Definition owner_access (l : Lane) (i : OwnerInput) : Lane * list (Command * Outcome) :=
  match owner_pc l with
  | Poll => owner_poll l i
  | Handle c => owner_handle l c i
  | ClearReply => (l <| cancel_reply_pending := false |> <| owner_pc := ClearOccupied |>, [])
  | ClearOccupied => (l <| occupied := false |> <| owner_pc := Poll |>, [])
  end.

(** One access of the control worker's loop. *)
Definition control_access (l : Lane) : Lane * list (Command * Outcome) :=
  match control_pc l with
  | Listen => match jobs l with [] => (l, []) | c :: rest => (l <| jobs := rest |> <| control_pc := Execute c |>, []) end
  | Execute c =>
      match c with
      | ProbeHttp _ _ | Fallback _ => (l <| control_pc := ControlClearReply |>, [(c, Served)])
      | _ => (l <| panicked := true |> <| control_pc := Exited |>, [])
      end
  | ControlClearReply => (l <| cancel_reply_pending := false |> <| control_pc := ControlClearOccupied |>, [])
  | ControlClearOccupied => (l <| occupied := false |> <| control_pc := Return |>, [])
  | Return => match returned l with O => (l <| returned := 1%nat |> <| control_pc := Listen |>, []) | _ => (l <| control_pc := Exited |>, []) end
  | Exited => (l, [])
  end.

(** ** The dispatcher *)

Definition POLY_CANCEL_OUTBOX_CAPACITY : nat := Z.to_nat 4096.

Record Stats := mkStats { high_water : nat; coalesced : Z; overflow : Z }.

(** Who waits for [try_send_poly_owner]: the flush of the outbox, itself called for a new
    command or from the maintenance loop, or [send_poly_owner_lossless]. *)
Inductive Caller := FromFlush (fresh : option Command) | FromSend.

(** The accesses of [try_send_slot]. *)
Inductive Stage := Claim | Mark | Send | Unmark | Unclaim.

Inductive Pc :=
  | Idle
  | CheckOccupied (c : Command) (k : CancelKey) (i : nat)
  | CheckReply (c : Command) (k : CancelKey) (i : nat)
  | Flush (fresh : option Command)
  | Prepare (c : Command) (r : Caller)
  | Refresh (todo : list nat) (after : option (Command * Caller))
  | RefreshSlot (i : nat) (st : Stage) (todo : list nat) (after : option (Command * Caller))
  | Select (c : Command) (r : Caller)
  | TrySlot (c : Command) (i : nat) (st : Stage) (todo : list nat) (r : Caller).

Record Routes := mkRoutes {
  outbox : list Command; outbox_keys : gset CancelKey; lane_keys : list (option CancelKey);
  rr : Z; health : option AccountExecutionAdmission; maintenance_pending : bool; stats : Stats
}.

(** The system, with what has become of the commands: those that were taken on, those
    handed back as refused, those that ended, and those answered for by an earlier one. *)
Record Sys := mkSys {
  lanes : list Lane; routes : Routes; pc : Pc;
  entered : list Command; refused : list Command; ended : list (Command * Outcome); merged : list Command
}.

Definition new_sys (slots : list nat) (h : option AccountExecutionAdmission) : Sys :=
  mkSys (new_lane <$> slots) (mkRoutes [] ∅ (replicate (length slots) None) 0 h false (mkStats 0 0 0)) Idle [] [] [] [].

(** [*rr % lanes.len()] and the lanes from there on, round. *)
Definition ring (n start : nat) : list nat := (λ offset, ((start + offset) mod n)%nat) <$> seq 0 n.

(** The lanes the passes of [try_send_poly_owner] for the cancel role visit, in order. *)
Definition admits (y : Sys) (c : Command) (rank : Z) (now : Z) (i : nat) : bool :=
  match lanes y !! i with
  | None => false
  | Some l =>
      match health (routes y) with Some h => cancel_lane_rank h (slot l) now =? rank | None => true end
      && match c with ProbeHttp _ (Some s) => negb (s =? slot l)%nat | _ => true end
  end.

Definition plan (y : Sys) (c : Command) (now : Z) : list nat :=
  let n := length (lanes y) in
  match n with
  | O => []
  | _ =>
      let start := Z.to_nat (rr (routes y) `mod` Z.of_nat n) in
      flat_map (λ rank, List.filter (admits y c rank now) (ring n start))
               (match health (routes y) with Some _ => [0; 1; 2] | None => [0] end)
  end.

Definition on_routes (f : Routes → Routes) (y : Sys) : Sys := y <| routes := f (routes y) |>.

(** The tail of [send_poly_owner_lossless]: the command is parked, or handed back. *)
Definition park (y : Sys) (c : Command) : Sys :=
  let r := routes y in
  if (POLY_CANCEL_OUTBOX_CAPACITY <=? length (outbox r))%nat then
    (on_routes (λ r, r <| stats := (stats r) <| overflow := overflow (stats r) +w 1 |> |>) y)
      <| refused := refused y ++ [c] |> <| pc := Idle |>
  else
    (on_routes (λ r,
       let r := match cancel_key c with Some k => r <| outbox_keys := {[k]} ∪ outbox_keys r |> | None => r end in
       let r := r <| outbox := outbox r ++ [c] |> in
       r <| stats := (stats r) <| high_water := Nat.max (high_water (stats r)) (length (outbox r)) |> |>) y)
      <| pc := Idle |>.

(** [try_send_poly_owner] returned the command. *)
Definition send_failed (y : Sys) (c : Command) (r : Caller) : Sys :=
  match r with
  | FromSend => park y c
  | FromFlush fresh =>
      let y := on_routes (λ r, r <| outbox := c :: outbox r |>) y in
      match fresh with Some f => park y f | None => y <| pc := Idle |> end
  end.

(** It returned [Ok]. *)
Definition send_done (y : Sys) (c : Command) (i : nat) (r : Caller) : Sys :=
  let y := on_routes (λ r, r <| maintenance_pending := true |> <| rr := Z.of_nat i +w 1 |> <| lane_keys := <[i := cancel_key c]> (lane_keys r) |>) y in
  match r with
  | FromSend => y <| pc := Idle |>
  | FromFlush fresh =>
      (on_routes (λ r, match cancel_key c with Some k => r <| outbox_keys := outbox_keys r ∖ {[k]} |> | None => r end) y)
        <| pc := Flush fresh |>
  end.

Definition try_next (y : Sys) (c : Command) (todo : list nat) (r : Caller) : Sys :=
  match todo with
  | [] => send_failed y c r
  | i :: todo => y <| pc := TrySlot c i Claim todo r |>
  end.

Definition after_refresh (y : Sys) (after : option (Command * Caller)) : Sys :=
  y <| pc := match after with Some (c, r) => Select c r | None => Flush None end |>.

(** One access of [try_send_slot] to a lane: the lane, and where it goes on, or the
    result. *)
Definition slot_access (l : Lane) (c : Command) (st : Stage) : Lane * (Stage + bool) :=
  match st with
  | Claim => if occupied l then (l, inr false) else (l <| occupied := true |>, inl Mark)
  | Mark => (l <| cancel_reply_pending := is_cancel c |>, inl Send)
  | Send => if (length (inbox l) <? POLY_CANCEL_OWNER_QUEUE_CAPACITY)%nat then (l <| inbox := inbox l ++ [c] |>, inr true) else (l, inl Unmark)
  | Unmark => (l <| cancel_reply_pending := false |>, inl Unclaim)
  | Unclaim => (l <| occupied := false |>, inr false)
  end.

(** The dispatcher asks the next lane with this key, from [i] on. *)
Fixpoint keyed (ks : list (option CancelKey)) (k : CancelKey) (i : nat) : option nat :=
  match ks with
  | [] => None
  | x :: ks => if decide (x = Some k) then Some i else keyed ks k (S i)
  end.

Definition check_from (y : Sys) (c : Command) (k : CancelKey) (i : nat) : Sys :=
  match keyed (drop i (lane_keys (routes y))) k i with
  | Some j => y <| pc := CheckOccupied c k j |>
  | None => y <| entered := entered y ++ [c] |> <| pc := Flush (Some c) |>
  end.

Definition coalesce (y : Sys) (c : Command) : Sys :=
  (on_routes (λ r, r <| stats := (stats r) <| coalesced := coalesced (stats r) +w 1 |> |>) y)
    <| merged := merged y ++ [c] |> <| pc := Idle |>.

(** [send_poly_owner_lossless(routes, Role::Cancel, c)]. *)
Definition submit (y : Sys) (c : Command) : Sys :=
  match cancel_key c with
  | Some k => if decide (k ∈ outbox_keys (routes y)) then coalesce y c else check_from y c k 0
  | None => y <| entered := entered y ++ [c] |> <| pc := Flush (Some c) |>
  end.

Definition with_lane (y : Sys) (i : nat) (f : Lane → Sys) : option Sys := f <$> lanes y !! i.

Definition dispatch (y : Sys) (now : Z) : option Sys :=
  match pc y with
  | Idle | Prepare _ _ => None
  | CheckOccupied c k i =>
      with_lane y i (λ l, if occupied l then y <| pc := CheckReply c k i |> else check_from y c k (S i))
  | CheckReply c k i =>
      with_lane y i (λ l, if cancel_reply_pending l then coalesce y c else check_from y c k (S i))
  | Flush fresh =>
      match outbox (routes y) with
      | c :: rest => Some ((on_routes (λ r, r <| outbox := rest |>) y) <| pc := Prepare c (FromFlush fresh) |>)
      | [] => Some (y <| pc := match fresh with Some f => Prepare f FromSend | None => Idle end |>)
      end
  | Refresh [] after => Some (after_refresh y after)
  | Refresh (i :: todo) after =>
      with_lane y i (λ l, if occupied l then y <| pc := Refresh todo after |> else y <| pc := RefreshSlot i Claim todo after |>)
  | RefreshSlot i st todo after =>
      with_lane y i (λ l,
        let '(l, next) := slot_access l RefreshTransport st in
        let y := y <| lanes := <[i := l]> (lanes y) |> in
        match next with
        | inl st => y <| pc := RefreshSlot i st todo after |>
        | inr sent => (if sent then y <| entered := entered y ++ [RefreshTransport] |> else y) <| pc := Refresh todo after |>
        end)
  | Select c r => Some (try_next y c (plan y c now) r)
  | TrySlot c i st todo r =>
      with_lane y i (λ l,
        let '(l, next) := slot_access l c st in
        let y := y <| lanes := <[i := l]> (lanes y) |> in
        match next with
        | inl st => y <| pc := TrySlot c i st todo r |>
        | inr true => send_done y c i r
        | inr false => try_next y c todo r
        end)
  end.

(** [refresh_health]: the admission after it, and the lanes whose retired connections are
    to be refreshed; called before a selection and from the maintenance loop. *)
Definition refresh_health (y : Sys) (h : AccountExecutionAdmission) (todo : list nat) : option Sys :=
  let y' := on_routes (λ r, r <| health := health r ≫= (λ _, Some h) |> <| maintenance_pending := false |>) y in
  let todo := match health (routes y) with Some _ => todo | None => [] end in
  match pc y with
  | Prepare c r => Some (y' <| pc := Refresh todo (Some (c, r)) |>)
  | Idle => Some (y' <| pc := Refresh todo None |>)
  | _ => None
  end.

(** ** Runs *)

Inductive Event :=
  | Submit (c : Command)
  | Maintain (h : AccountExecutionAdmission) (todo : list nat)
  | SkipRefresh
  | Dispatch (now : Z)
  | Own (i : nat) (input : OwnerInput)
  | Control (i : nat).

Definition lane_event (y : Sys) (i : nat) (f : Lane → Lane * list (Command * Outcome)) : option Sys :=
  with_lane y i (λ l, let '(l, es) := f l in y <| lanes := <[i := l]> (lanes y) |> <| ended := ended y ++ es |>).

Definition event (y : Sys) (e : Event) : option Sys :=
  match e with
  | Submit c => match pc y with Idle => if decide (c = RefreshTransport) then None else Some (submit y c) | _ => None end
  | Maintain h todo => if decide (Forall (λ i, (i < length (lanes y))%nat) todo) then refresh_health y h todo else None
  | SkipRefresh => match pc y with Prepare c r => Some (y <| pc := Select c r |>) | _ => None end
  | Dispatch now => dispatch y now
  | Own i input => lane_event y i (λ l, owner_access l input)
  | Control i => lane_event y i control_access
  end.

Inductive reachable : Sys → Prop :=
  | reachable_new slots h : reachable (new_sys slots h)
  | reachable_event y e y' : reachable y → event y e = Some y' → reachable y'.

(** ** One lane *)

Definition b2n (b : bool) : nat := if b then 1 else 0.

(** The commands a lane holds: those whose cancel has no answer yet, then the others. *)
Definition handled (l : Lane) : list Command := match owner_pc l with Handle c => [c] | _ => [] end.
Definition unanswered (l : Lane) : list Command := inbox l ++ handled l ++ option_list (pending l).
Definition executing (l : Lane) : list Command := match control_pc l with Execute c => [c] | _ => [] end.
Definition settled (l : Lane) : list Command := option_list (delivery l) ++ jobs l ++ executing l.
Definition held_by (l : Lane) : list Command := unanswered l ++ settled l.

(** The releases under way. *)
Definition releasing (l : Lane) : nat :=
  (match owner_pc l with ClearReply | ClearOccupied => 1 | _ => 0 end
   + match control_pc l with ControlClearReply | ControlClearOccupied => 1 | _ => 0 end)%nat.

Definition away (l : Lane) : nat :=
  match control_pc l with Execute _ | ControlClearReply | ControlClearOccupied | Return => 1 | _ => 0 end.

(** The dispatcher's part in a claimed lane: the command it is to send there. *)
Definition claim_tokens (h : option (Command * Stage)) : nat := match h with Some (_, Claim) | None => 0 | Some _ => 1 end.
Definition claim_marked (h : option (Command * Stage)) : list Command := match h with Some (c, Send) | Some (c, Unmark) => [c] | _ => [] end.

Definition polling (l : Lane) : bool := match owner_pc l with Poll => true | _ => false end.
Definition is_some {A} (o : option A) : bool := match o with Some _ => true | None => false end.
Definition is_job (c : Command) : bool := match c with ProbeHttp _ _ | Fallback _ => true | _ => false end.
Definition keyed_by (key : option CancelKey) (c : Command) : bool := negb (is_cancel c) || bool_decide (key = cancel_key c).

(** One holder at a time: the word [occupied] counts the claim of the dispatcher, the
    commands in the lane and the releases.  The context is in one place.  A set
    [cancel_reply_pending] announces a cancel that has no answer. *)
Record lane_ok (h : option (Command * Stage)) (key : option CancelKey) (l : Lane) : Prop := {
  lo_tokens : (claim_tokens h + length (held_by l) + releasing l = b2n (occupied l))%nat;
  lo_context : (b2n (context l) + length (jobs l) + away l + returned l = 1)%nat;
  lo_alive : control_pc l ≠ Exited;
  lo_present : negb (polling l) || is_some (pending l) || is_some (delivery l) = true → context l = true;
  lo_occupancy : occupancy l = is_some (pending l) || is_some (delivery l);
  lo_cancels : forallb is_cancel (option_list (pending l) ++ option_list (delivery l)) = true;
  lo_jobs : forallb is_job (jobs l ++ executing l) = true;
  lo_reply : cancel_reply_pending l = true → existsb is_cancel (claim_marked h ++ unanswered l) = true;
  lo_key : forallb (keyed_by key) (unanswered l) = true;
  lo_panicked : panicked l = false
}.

§ **Task requirements**
For the listing shown above, count the lines that contain the word "Outcome" and supply only the result.

§ **Solution below**
4